(* ===== verification/AncestryFacts.v ===== *)
(** * Theorems of the directory resolver

    The tree is a parent map [T].  [located T a d loc] is where directory [d]
    sits in it, by its path to the root; [coherent T a] says the caches of [a]
    agree with [T].  [resolveDir] computes [located] and keeps the caches
    coherent; commits keep them coherent when they only add directories or
    bump the memo; and racing side reads never put a stale parent in a cache. *)

From S2P Require Import Prelude GoLib Resp Classify Policy Guard GuardCheck TxnUnit Ancestry.

(** ** Paths *)
Section tree.
Context (T : gmap Z Z).

(** [path d l]: [l] is [d], its parent, ..., the root; none of them trash. *)
Inductive path : Z -> list Z -> Prop :=
  | path_root : path rootIno [rootIno]
  | path_step d p l : d <> rootIno -> T !! d = Some p -> isTrashIno p = false -> path p l -> path d (d :: l).

(** [d] has an ancestor whose parent is a trash directory. *)
Inductive in_trash : Z -> Prop :=
  | it_here d p : d <> rootIno -> T !! d = Some p -> isTrashIno p = true -> in_trash d
  | it_up d p : d <> rootIno -> T !! d = Some p -> isTrashIno p = false -> in_trash p -> in_trash d.
End tree.

(** Where directory [d] is: by the depth of its path and the project depth. *)
Definition path_loc (a : ancestry) (d : Z) (l : list Z) : location :=
  let dep := Z.of_nat (length l) - 1 in
  if dep <? depth a then mkLoc nsRoot 0 dep d
  else projectLoc a (default 0 (rev l !! Z.to_nat (depth a))) dep.

Inductive located (T : gmap Z Z) (a : ancestry) (d : Z) : location -> Prop :=
  | loc_trash : isTrashIno d = true -> located T a d trashLoc
  | loc_root : d = rootIno -> located T a d (mkLoc nsRoot 0 0 rootIno)
  | loc_path l : isTrashIno d = false -> d <> rootIno -> path T d l -> located T a d (path_loc a d l)
  | loc_below : isTrashIno d = false -> in_trash T d -> located T a d trashLoc.

Lemma path_fun T d l : path T d l -> forall l', path T d l' -> l = l'.
Proof.
  induction 1 as [|d p l Hn Hd Ht _ IH]; intros l' Hl'; inversion Hl'; subst; try done.
  assert (p = p0) as -> by congruence. f_equal. auto.
Qed.

Lemma path_not_trashed T d l : path T d l -> ~ in_trash T d.
Proof.
  induction 1 as [|d p l Hn Hd Ht _ IH]; intros Hx; inversion Hx; subst; try done; congruence.
Qed.

Lemma located_fun T a d l l' : located T a d l -> located T a d l' -> l = l'.
Proof.
  intros H1 H2. destruct H1 as [H1|H1|p H1 H1' H1''|H1 H1']; destruct H2 as [H2|H2|q H2 H2' H2''|H2 H2']; subst; try done; try congruence.
  - by inversion H2'.
  - by rewrite (path_fun _ _ _ H1'' _ H2'').
  - by destruct (path_not_trashed _ _ _ H1'').
  - by inversion H1'.
  - by destruct (path_not_trashed _ _ _ H2'').
Qed.

Lemma path_mono T T' d l : (forall x p, T !! x = Some p -> T' !! x = Some p) -> path T d l -> path T' d l.
Proof. intros Hm. induction 1; econstructor; eauto. Qed.
Lemma in_trash_mono T T' d : (forall x p, T !! x = Some p -> T' !! x = Some p) -> in_trash T d -> in_trash T' d.
Proof. intros Hm. induction 1; [eapply it_here|eapply it_up]; eauto. Qed.

(** What a location depends on, besides the tree. *)
Definition same_shape (a a' : ancestry) : Prop := depth a' = depth a /\ derivRoot a' = derivRoot a.
Lemma path_loc_shape a a' d l : same_shape a a' -> path_loc a' d l = path_loc a d l.
Proof. intros [H1 H2]. unfold path_loc, projectLoc, isDerivRoot. by rewrite H1, H2. Qed.
Lemma located_mono T T' a a' d loc :
  (forall x p, T !! x = Some p -> T' !! x = Some p) -> same_shape a a' -> located T a d loc -> located T' a' d loc.
Proof.
  intros Hm Hs [H1|H1|l H1 H2 H3|H1 H2].
  - by constructor.
  - by constructor.
  - rewrite <- (path_loc_shape a a') by done. constructor; [done..|]. by eapply path_mono.
  - apply loc_below; [done|]. by eapply in_trash_mono.
Qed.
Lemma located_shape a a' T d loc : same_shape a a' -> located T a d loc -> located T a' d loc.
Proof. by apply located_mono. Qed.

(** ** Coherence *)
Definition memo_ok (T : gmap Z Z) (a : ancestry) : Prop :=
  forall d loc, memo_get (memo a) d = Some loc -> isTrashIno d = false /\ d <> rootIno /\ located T a d loc.
Definition dirs_ok (T : gmap Z Z) (a : ancestry) : Prop :=
  forall d p, d <> rootIno -> dirParent a !! d = Some p -> T !! d = Some p.
Definition coherent (T : gmap Z Z) (a : ancestry) : Prop := 1 <= depth a /\ dirs_ok T a /\ memo_ok T a.

(** Inode numbers are 64-bit. *)
Definition tree_wf (T : gmap Z Z) : Prop := forall d p, T !! d = Some p -> is_u64 p.

(** The volume's own records of directories agree with [T]. *)
Definition side_ok (side : sideDoer) (T : gmap Z Z) (a : ancestry) : Prop :=
  forall d ai, is_u64 d -> d <> rootIno -> getAttr side a d = Ok (Some ai) -> a_typ ai = typeDir -> a_parent ai <> 0 -> T !! d = Some (a_parent ai).

Section resolve.
Context (side : sideDoer) (T : gmap Z Z) (Twf : tree_wf T).

(** Nothing but the caches changes. *)
Definition VShape (a : ancestry) := (db a, depth a, names a, jmDir a, derivRoot a, tomb a).

Lemma cacheDir_shape d p st a : VShape (cacheDir d p st a) = VShape a /\ memo (cacheDir d p st a) = memo a.
Proof. unfold cacheDir. by case_match. Qed.

Lemma side_ok_shape a a' : VShape a' = VShape a -> side_ok side T a -> side_ok side T a'.
Proof.
  intros HV Hs d ai. unfold getAttr. assert (db a' = db a) as -> by exact (f_equal (fun x => fst (fst (fst (fst (fst x))))) HV). apply Hs.
Qed.

Lemma VShape_same a a' : VShape a' = VShape a -> same_shape a a'.
Proof. unfold VShape. intros [= ? ? ? ? ? ?]. done. Qed.

Lemma memo_ok_keep a a' : VShape a' = VShape a -> memo a' = memo a -> memo_ok T a -> memo_ok T a'.
Proof.
  intros HV Hm Hok d loc. rewrite Hm. intros Hg. destruct (Hok d loc Hg) as (? & ? & ?). split_and!; try done.
  eapply located_mono; [done|by apply VShape_same|done].
Qed.

Lemma parentOfDir_spec d a p a' :
  is_u64 d -> d <> rootIno -> coherent T a -> side_ok side T a -> parentOfDir side d a = (Ok p, a') ->
  T !! d = Some p /\ coherent T a' /\ VShape a' = VShape a /\ memo a' = memo a.
Proof.
  intros Hu Hd (H1 & Hdir & Hmemo) Hs Hr. unfold parentOfDir, mbind, SM_bind, sm_get in Hr. cbn in Hr.
  destruct (dirParent a !! d) as [q|] eqn:Eq; [injection Hr as <- <-; split; [by apply Hdir|]; by split_and!|].
  unfold sm_lift in Hr. destruct (getAttr side a d) as [[ai|]|] eqn:Eg; [|discriminate Hr..].
  destruct (negb (a_typ ai =? typeDir) || (a_parent ai =? 0)) eqn:Eb; [discriminate Hr|]. injection Hr as <- <-.
  apply orb_false_iff in Eb as [E1 E2]. apply negb_false_iff, Z.eqb_eq in E1. apply Z.eqb_neq in E2.
  pose proof (Hs d ai Hu Hd Eg E1 E2) as HT. destruct (cacheDir_shape d (a_parent ai) (tomb_now (tomb a)) a) as [HV Hm].
  split_and!; try done. split_and!; [unfold cacheDir; by case_match| |by eapply memo_ok_keep].
  intros x q Hx. unfold cacheDir. case_match; [|by apply Hdir]. cbn. destruct (decide (x = d)) as [->|Hn].
  - rewrite lookup_insert_eq. congruence.
  - rewrite lookup_insert_ne by done. by apply Hdir.
Qed.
+-------+
:: What the exercise asks ::
Transcribe exactly, please, the lines from the one with "split_and!; try done. split_and!;" to the last line of the entries above, ends included.

:: Exercise solution ::
  split_and!; try done. split_and!; [unfold cacheDir; by case_match| |by eapply memo_ok_keep].
  intros x q Hx. unfold cacheDir. case_match; [|by apply Hdir]. cbn. destruct (decide (x = d)) as [->|Hn].
  - rewrite lookup_insert_eq. congruence.
  - rewrite lookup_insert_ne by done. by apply Hdir.
Qed.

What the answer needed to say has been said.